In this case, the bug manifested itself at the worst possible moment, right when entering an underpass while the car was at the head of a column of vehicles moving at high speed. Combined with the blinding effect of entering the artificially lit tunnel, other drivers failed to notice the car stopped in the middle of the road in time, resulting in a multi-vehicle pile-up with several casualties, including a two-year-old child.
When questioned by police, the driver admitted that he was using Tesla’s newly launched Self-Driving feature. Apparently the accident was not caused by careless driving, as the Tesla Model S braked violently without the driver being able to intervene to override the control. Apparently, the car’s computer had just initiated a left turn signal, suggesting an intention to change lanes.
Announced on November 24, just hours before the incident, Full Self-Driving had been accessed on more than 285,000 Tesla cars by the end of last year. Previously, there have been more than 35 documented traffic accidents involving Tesla cars driven in autonomous mode, 35 of which are directly associated with the activation of Full Self-Driving.

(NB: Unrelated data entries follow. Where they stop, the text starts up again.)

(** The codes that a configuration can name: visible ASCII but the dash, the named keys, the function
    keys up to 24 and the media keys but three. *)
Definition writable_codes : list KeyCodeValue :=
  (KChar <$> filter (λ c, c ≠ "-"%string) ((λ z, unchars [byte z]) <$> seqZ 33 94))
  ++ [Enter; Esc; Tab; Backspace; KDelete; KInsert; Up; Down; Left; Right; Home; End; PageUp; PageDown; Space]
  ++ (KF <$> seqZ 1 24)
  ++ (KMedia <$> [Play; PlayPause; Stop; Rewind; TrackNext; TrackPrevious; MRecord; LowerVolume; RaiseVolume; MuteVolume]).

Definition all_flags : list (bool * bool * bool * bool) :=
  c ← [true; false]; a ← [true; false]; s ← [true; false]; u ← [true; false]; [(c, a, s, u)].

(** The keys with these codes that an event can give: a character comes without shift. *)
Definition writable_keys : list SingleKey :=
  code ← writable_codes; '(c, a, s, u) ← all_flags;
  match code with KChar _ => [mk_key code c a false u] | _ => [mk_key code c a s u] end.

Lemma elem_of_flags f : f ∈ all_flags.
Proof. destruct f as [[[[] []] []] []]; apply (bool_decide_unpack _); by vm_compute. Qed.

Section roundtrip.
Context `{UnicodeLib}.

Definition reads_back (k : SingleKey) : bool :=
  match parse_input (key_to_string k) with Ok (Single k') => bool_decide (k' = k) | _ => false end.

Lemma writable_keys_read_back : forallb reads_back writable_keys = true.
Proof. vm_compute. reflexivity. Qed.

Lemma from_event_writable e k : from_event e = Some k → k_code k ∈ writable_codes → k ∈ writable_keys.
Proof.
  intros He Hk. apply list_elem_of_bind. exists (k_code k). split; [|done]. apply list_elem_of_bind.
  exists (k_ctrl k, k_alt k, k_shift k, k_super k). split; [|apply elem_of_flags].
  destruct e as [code c a s u]; cbn in He. destruct code as [[]| |]; try done; try (injection He as <-; apply list_elem_of_singleton; done).
  case_decide; [injection He as <-; by apply list_elem_of_singleton|].
  destruct (_ && _); injection He as <-; by apply list_elem_of_singleton.
Qed.

(** A key that an event can give, with a code that a configuration can name, reads back from its
    text form as that key. *)
Theorem key_text_roundtrip e k :
  from_event e = Some k → k_code k ∈ writable_codes → parse_input (key_to_string k) = Ok (Single k).
Proof.
  intros He Hk. pose proof writable_keys_read_back as Hr. rewrite forallb_forall in Hr.
  specialize (Hr k). rewrite <- list_elem_of_In in Hr. specialize (Hr (from_event_writable e k He Hk)).
  unfold reads_back in Hr. destruct (parse_input _) as [[k'|]|]; try done. by apply bool_decide_eq_true in Hr as ->.
Qed.

(** Four keys that are printed are not read back: the dash, and of the media keys pause, whose text
    has a dash, fast forward, which is taken for a function key, and reverse. *)
Theorem unreadable_keys code :
  code ∈ [KChar "-"; KMedia Pause; KMedia FastForward; KMedia Reverse] →
  ∃ err, parse_input (key_to_string (mk_key code false false false false)) = Err err.
Proof.
  intros Hc. repeat (apply elem_of_cons in Hc as [->|Hc]; [eexists; vm_compute; reflexivity|]). by apply not_elem_of_nil in Hc.
Qed.
End roundtrip.

(** An action with a shortcut number between 1 and 9 reads back from its text form. *)
Theorem action_text_roundtrip a : wf_action a = true → action_from_str (action_as_str a) = Ok a.
Proof.
  destruct a; try (intros _; vm_compute; reflexivity); cbn; intros [H1%Z.leb_le H9%Z.leb_le]%andb_true_iff;
    assert (n ∈ seqZ 1 9) as Hn by (apply elem_of_seqZ; lia); clear H1 H9;
    repeat (apply elem_of_cons in Hn as [->|Hn]; [vm_compute; reflexivity|]); by apply not_elem_of_nil in Hn.
Qed.

(** ** An instance *)

(** Letters outside ASCII keep their case. *)
#[export] Instance plain_unicode : UnicodeLib := {| lower_unicode := id |}.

The term “Full Self-Driving” has been criticized by other automakers and industry groups as misleading and even dangerous. Last year, rival autonomous driving technology company Waymo, owned by Google, announced it would no longer use the term.
“Unfortunately, we see some automakers using the term ‘autonomous driving’ in an inaccurate way, giving consumers and the general public a false impression of the capabilities of (not fully autonomous) driver assistance technology,” Waymo wrote in a blog post . . “That false impression can cause someone to unknowingly take risks (like taking their hands off the wheel) that could endanger not only their own safety, but the safety of people around them.”